DATA SHOWN >>
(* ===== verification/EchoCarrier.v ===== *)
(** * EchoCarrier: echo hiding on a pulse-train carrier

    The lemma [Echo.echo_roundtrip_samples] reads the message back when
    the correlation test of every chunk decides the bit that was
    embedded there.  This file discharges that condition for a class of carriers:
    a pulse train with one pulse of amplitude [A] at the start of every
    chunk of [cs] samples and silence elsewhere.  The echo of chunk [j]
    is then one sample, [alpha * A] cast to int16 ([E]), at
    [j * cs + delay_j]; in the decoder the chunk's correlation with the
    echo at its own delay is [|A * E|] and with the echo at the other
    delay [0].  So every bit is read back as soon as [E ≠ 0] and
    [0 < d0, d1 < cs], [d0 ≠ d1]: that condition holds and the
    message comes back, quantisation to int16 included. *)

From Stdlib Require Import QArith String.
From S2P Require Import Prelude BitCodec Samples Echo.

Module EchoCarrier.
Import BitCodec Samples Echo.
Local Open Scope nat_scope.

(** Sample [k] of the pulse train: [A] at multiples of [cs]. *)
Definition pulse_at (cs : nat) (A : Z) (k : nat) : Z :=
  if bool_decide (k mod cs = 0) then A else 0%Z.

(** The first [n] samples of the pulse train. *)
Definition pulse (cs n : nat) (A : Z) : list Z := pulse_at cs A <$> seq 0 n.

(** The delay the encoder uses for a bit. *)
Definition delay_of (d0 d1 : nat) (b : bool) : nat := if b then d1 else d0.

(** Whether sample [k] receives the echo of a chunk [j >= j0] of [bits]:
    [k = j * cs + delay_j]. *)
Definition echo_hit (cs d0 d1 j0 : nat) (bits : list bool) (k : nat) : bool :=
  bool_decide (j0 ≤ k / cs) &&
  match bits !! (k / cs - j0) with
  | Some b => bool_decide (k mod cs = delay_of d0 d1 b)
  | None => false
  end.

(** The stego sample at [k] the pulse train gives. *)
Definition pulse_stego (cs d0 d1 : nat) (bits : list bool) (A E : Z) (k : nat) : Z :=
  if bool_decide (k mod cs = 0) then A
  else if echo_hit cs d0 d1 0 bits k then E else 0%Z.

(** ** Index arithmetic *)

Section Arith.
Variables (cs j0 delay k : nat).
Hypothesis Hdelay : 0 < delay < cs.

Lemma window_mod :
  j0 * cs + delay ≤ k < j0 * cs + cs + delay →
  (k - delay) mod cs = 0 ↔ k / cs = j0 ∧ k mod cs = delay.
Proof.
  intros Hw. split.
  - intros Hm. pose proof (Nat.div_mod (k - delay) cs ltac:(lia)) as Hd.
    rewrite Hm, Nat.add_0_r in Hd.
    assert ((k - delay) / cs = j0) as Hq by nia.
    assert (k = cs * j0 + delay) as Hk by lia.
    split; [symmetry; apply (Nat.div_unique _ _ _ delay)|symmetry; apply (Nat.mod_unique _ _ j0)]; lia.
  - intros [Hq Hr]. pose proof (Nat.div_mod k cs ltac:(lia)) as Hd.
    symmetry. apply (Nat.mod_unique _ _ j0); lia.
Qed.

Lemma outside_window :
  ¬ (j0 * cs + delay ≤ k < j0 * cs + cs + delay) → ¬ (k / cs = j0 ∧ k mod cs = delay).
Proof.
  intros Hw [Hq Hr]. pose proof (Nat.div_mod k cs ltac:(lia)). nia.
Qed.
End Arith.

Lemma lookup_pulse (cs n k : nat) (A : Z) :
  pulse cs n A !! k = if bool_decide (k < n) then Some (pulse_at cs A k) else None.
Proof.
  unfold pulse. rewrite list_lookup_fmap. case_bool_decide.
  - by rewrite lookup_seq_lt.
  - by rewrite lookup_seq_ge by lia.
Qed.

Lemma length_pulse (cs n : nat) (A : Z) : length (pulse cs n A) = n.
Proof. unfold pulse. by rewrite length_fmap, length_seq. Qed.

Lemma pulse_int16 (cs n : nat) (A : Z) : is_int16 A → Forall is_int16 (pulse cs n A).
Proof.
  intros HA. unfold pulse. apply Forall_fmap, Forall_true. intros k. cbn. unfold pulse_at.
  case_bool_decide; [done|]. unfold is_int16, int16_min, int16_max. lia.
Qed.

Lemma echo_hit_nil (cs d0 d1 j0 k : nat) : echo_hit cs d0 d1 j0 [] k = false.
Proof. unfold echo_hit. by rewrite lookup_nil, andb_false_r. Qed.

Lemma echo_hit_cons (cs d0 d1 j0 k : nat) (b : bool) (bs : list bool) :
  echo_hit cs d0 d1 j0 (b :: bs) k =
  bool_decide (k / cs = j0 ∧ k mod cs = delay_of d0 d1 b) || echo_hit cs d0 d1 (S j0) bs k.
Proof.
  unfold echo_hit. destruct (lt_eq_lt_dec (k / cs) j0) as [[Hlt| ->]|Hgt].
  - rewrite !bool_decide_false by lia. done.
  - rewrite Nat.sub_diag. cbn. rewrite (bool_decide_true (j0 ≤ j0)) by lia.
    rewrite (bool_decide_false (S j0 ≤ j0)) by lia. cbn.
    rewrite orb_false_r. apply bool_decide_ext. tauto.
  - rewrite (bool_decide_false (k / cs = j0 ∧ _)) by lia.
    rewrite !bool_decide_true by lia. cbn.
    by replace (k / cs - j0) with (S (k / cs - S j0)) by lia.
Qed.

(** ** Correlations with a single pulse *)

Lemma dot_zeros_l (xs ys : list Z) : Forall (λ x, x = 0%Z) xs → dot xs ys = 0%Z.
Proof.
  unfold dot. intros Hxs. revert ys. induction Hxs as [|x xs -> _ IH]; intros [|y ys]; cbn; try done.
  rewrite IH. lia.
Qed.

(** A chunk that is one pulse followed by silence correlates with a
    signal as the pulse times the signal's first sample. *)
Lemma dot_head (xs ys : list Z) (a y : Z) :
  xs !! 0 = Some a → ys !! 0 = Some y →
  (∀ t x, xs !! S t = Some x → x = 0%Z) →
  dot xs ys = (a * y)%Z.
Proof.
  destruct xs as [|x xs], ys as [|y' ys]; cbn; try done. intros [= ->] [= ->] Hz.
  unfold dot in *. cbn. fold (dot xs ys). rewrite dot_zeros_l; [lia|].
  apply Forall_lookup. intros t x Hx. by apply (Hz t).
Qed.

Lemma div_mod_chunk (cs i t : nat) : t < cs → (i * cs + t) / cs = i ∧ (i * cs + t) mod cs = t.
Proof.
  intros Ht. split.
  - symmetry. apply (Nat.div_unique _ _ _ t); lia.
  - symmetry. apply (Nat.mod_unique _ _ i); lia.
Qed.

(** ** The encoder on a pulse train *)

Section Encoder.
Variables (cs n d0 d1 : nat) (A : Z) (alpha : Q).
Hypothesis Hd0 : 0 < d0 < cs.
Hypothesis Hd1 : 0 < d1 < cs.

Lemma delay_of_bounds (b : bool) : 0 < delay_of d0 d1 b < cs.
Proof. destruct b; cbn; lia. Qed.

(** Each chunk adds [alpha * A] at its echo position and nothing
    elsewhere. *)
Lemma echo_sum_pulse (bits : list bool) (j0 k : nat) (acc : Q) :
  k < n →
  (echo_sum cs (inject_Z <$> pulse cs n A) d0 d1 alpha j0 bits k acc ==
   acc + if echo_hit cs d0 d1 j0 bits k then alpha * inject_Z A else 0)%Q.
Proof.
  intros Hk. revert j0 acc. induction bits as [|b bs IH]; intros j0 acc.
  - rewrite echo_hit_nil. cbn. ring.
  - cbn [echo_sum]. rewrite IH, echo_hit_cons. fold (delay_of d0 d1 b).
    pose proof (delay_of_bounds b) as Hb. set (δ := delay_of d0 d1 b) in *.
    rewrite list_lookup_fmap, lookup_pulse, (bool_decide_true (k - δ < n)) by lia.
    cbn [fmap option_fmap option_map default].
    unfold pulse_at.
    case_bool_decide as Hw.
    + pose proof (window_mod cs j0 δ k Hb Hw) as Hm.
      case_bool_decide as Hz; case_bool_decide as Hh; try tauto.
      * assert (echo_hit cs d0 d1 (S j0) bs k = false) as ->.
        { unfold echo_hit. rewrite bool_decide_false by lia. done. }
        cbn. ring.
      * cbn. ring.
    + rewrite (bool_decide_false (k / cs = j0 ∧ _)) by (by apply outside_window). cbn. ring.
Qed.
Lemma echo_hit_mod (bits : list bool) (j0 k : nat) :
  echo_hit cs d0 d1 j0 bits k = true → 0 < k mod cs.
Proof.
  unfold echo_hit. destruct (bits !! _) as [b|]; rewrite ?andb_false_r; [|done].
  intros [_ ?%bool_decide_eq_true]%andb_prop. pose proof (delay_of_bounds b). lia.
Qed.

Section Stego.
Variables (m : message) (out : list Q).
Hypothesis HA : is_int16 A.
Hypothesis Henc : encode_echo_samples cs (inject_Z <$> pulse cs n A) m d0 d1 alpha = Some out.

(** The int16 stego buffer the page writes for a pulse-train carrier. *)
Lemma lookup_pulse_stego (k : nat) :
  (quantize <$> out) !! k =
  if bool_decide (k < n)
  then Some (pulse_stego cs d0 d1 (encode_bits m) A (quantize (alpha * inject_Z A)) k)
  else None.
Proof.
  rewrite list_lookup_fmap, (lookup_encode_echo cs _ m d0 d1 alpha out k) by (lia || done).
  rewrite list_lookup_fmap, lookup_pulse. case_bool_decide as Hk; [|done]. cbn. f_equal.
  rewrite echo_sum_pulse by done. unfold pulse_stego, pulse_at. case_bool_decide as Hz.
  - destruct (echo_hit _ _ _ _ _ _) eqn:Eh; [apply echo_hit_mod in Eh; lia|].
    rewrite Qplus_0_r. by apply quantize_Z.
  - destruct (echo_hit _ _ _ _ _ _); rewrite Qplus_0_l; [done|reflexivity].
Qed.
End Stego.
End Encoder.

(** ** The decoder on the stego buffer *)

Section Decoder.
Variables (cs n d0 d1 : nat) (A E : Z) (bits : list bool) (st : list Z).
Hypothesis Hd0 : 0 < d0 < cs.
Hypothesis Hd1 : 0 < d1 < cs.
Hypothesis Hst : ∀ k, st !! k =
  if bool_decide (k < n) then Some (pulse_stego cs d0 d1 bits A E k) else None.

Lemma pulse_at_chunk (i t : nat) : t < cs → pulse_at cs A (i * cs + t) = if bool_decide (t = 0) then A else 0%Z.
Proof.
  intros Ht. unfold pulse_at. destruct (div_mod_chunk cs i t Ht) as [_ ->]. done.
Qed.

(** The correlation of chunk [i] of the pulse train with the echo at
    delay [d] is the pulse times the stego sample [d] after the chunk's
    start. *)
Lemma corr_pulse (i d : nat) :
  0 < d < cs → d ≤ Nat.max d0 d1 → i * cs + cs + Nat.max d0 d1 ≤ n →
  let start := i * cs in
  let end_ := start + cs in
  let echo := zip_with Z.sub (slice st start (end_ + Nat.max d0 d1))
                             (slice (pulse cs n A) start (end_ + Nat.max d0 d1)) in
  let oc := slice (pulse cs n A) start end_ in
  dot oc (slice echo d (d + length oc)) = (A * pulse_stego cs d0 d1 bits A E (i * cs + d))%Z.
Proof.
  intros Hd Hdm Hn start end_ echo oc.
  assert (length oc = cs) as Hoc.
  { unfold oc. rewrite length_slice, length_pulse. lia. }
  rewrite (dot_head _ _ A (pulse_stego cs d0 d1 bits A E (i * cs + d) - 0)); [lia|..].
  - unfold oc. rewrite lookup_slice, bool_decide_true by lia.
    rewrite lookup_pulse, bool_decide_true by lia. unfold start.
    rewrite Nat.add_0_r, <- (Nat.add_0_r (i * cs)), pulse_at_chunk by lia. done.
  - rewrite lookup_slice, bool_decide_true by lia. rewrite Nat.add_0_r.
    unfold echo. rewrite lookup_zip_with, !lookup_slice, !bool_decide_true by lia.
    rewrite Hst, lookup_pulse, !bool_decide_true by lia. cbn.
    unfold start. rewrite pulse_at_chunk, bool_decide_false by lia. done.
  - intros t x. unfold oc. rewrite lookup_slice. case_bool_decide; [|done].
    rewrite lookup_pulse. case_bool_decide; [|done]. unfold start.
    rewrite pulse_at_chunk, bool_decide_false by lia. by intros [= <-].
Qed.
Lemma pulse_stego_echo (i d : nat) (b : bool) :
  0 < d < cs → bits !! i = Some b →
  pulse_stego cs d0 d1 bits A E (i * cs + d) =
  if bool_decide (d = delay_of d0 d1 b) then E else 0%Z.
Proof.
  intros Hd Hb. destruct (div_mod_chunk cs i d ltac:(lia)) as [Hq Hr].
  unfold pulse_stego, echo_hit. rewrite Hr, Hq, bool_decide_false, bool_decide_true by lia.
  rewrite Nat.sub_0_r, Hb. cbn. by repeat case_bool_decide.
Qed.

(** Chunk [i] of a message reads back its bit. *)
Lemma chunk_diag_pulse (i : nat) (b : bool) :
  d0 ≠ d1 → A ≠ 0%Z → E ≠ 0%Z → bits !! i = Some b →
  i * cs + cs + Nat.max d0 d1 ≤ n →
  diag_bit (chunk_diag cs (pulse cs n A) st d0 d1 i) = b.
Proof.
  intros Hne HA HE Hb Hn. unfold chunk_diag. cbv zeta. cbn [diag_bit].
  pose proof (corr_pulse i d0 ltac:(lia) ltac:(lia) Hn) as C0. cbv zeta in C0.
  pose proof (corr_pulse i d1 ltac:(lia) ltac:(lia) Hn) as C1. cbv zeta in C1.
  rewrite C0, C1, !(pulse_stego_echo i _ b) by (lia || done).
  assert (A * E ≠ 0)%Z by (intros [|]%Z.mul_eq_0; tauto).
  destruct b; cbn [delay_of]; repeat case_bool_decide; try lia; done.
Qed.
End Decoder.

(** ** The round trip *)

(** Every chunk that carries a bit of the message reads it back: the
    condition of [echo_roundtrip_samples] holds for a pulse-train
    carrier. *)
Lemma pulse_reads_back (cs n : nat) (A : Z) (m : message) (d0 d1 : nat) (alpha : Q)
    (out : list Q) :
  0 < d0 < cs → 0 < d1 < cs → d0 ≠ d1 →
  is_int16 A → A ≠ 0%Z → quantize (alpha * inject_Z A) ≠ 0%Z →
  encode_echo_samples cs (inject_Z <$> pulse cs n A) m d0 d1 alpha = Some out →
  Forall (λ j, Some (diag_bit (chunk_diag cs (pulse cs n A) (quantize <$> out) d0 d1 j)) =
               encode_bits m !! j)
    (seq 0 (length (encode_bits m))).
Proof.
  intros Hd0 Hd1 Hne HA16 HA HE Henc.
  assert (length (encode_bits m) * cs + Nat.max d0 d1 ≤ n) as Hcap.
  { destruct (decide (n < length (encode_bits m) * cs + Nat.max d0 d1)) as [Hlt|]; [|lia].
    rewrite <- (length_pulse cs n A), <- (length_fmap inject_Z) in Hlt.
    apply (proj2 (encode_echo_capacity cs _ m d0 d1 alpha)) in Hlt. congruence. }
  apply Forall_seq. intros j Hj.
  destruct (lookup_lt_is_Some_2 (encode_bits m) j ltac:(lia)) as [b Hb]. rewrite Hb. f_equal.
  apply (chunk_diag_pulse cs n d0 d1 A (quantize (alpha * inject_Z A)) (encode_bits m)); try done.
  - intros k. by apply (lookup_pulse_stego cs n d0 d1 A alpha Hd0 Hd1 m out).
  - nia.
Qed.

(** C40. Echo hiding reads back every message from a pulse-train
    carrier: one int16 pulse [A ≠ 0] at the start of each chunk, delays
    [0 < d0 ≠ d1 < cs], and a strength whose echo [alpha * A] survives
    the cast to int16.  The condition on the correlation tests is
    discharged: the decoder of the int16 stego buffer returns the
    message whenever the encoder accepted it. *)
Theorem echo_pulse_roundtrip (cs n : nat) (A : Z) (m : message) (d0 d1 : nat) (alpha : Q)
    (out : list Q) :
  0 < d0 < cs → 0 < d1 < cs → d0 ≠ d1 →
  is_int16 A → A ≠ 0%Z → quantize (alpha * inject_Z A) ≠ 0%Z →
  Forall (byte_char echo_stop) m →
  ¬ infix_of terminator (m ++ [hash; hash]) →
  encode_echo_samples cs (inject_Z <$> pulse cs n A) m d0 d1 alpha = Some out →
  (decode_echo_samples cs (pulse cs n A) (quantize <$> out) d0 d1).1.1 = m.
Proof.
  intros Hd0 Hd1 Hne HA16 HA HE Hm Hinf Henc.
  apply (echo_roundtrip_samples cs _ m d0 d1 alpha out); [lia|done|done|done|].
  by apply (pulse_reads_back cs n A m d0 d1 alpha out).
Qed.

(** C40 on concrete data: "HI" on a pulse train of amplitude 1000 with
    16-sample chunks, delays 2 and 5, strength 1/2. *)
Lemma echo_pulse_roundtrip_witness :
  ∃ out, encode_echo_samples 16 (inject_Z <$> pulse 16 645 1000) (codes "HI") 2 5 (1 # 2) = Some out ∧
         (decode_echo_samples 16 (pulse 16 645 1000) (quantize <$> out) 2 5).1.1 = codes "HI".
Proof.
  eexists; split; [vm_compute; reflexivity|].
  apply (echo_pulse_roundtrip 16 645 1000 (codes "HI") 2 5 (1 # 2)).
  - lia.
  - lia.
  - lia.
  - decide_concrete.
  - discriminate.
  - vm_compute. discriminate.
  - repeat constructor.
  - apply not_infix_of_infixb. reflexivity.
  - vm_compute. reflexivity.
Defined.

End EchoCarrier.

REQUIRED ACTION >>
Give the lines of the material above again, exactly, from its first line through the line that contains "Definition delay_of (d0" and no further.

FINISHED EXERCISE >>
(* ===== verification/EchoCarrier.v ===== *)
(** * EchoCarrier: echo hiding on a pulse-train carrier

    The lemma [Echo.echo_roundtrip_samples] reads the message back when
    the correlation test of every chunk decides the bit that was
    embedded there.  This file discharges that condition for a class of carriers:
    a pulse train with one pulse of amplitude [A] at the start of every
    chunk of [cs] samples and silence elsewhere.  The echo of chunk [j]
    is then one sample, [alpha * A] cast to int16 ([E]), at
    [j * cs + delay_j]; in the decoder the chunk's correlation with the
    echo at its own delay is [|A * E|] and with the echo at the other
    delay [0].  So every bit is read back as soon as [E ≠ 0] and
    [0 < d0, d1 < cs], [d0 ≠ d1]: that condition holds and the
    message comes back, quantisation to int16 included. *)

From Stdlib Require Import QArith String.
From S2P Require Import Prelude BitCodec Samples Echo.

Module EchoCarrier.
Import BitCodec Samples Echo.
Local Open Scope nat_scope.

(** Sample [k] of the pulse train: [A] at multiples of [cs]. *)
Definition pulse_at (cs : nat) (A : Z) (k : nat) : Z :=
  if bool_decide (k mod cs = 0) then A else 0%Z.

(** The first [n] samples of the pulse train. *)
Definition pulse (cs n : nat) (A : Z) : list Z := pulse_at cs A <$> seq 0 n.

(** The delay the encoder uses for a bit. *)
Definition delay_of (d0 d1 : nat) (b : bool) : nat := if b then d1 else d0.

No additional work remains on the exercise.